Rapamycin, originally isolated from soil bacteria on Easter Island and named after the island’s native name, Rapa Nui, is one of five drugs that have extended the lives of mice in studies. But it probably will be a lot easier to achieve life extension in mice than in people. Steven Austad, a researcher at the University of Alabama-Birmingham, has studied dozens of species to understand why some whales can live up to 200 years but lab mice are lucky to get to two. Small mammals tend to have shorter life spans than large ones, and it may turn out that mice have more room for improvement, as evolution optimized them for reproduction, while we’re already somewhat better equipped for long-term survival, Austad says.

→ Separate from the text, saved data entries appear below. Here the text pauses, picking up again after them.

(** Lines 64 to 117 on the frame left by [dropna], for a run that gets past
    line 87. *)
Definition classify (report_end_date : date)
    (df : Frame (option Timestamp) C) : list (nat * FinalRow C) :=
  let before := before_df report_end_date df in
  let after := after_df report_end_date df in
  let new := new_sets before after in
  drop_duplicates (filtered_df new after).

(** Line 175, the text given to [st.error] for the exception [e]. *)
Definition processing_error_message (e : string) : string :=
  "An error occurred while processing the file: " +:+ e.

(** The [ValueError] of line 87 when [display_df] has no row: [apply] on a
    frame without rows returns a copy of the frame, not a column of
    statuses, and pandas refuses to put a frame of six columns in one
    column. The text is pandas'. *)
Definition empty_apply_error : string :=
  "Cannot set a DataFrame with multiple columns to the single column "
    +:+ "Campaign Status".

(** Lines 51 to 175. *)
Definition process (P : DateParser) (report_end_date : date)
    (df : DataFrame C) : list (Event C) :=
  if negb (has_required_columns (columns df)) then
    [st_error schema_error_message]
  else
    let df1 := parse_dates P (range_index df) in
    let warning :=
      if isnull_any df1 then [st_warning date_warning_message] else [] in
    let df2 := dropna df1 in
    match after_df report_end_date df2 with
    | [] => warning ++ [st_error (processing_error_message empty_apply_error)]
    | _ :: _ =>
        let final_df := classify report_end_date df2 in
        warning ++ [st_table final_df; st_download_button (final_df.*2)]
    end.

End Classifier.

(** ** The frames and sets of one run

    Names for the values the program binds on its way from the uploaded
    table to [final_df], as functions of the run's inputs. *)

Section Run.
Context {C : Type}.
Implicit Types (P : DateParser) (c : date) (df : DataFrame C).

(** [df] after line 57. *)
Definition parsed P df : Frame (option Timestamp) C :=
  parse_dates P (range_index df).

(** The parsed [Date] column. *)
Definition dates P df : list (option Timestamp) :=
  to_datetime P (Date <$> records df).

(** [before_df] and [after_df] of the run. *)
Definition historical P c df := before_df c (dropna (parsed P df)).
Definition recent P c df := after_df c (dropna (parsed P df)).

(** [new_campaigns], [new_adsets] and [new_ads] of the run. *)
Definition novelty P c df : NewSets :=
  new_sets (historical P c df) (recent P c df).

(** [display_df] with its status columns, and [final_df] before line 117. *)
Definition annotated P c df := display_df (novelty P c df) (recent P c df).
Definition retained P c df := filtered_df (novelty P c df) (recent P c df).

(** [final_df] as shown and exported. *)
Definition output P c df := classify c (dropna (parsed P df)).

(** The [st.warning] calls of a run. *)
Definition is_warning (e : Event C) : bool :=
  match e with st_warning _ => true | _ => false end.
Definition warnings (events : list (Event C)) : list (Event C) :=
  filter (λ e, is_warning e) events.

End Run.

(** Index labels that grow along the frame, as those of a [RangeIndex] and
    of every frame cut out of it by a mask. *)
Definition increasing {A} (l : list (nat * A)) : Prop :=
  StronglySorted lt (l.*1).

(** ** Notions the specification uses *)

(** [new] is the novelty set of the key [key]: the difference of the keys of
    the recent and of the historical partition, spelled out on members. *)
Definition novelty_set_of {D C} (key : Row D C → string) (new : gset string)
    (historical recent : Frame D C) : Prop :=
  new = key_set key recent ∖ key_set key historical
  ∧ (∀ k, k ∈ new ↔
          (∃ ir, ir ∈ recent ∧ key ir.2 = k)
          ∧ ¬ (∃ ir, ir ∈ historical ∧ key ir.2 = k))
  ∧ new ⊆ key_set key recent
  ∧ new ## key_set key historical.

(** The four key columns of a record. *)
Definition key_columns {D C} (r : Row D C) : string * string * string * string :=
  (Channel r, Campaign_Name_Short r, Ad_Set r, Ad_Name_Short r).

(** The three status cells of an annotated row and of an output row. *)
Definition display_statuses {C} (d : DisplayRow C) : string * string * string :=
  (d_Campaign_Status d, d_Ad_Set_Status d, d_Ad_Status d).
Definition statuses {C} (f : FinalRow C) : string * string * string :=
  (f_Campaign_Status f, f_Ad_Set_Status f, f_Ad_Status f).

(** The message [msg] names the column [col]. *)
Definition mentions (msg col : string) : bool :=
  bool_decide (is_Some (String.index 0 col msg)).

(** The required columns a header lacks. *)
Definition missing_columns (cols : list string) : list string :=
  filter (λ col, col ∉ cols) required_columns.

(** A table or a download among the events of a run. *)
Definition is_output {C} (e : Event C) : bool :=
  match e with st_table _ | st_download_button _ => true | _ => false end.

(** Everything of a record but its cost, and everything of an output row
    but its cost; the same for whole uploads and for events. *)
Definition row_but_cost {D C} (r : Row D C) : Row D unit :=
  mkRow (Date r) (Channel r) (Media_Source r) (Campaign_Name r)
        (Campaign_Name_Short r) (Ad_Set r) (Ad_Name_Short r) tt.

Still, he and a number of others in the field are optimistic about rapamycin because it extended mouse life spans between 9 percent and 14 percent, and it worked whether mice began getting the drug during middle age or very late in their short lives. Moreover, it prevented cardiovascular damage and memory loss. That suggests that it might lengthen the period in which people are healthy and functional rather than drawing out a period of decline.

The only other substance that has recently generated as much excitement among aging researchers is the diabetes drug metformin. It’s had only modest effects in mice but has already shown promise in humans. According to a 2014 study that followed 7,800 diabetics, those on the drug not only lived longer than other people with diabetes, they lived slightly longer than nondiabetic control subjects. Researchers believe that it’s less likely than rapamycin to have problematic side effects but also less likely to show dramatic results.

Even if these drugs do show signs of working in people, there would still be many details to work out, including what dose to give and how old the subjects should be. But perhaps in three or four years those dogs in Seattle will offer clues.

The study includes only larger dogs, since they age faster than small dogs for reasons that are not completely understood, says University of Washington biologist Matt Kaeberlein, who is heading the study. The researchers plan to eventually follow 32 dogs in an initial phase, after which they’ll examine the data. One quarter of the dogs will get a placebo, not because dogs are subject to the placebo effect but to prevent bias in the owners who will be reporting regularly on their dogs’ health. So far the owners have reported no notable side effects, Kaeberlein says. “The last thing we want to do,” he says, “is harm people’s pets.”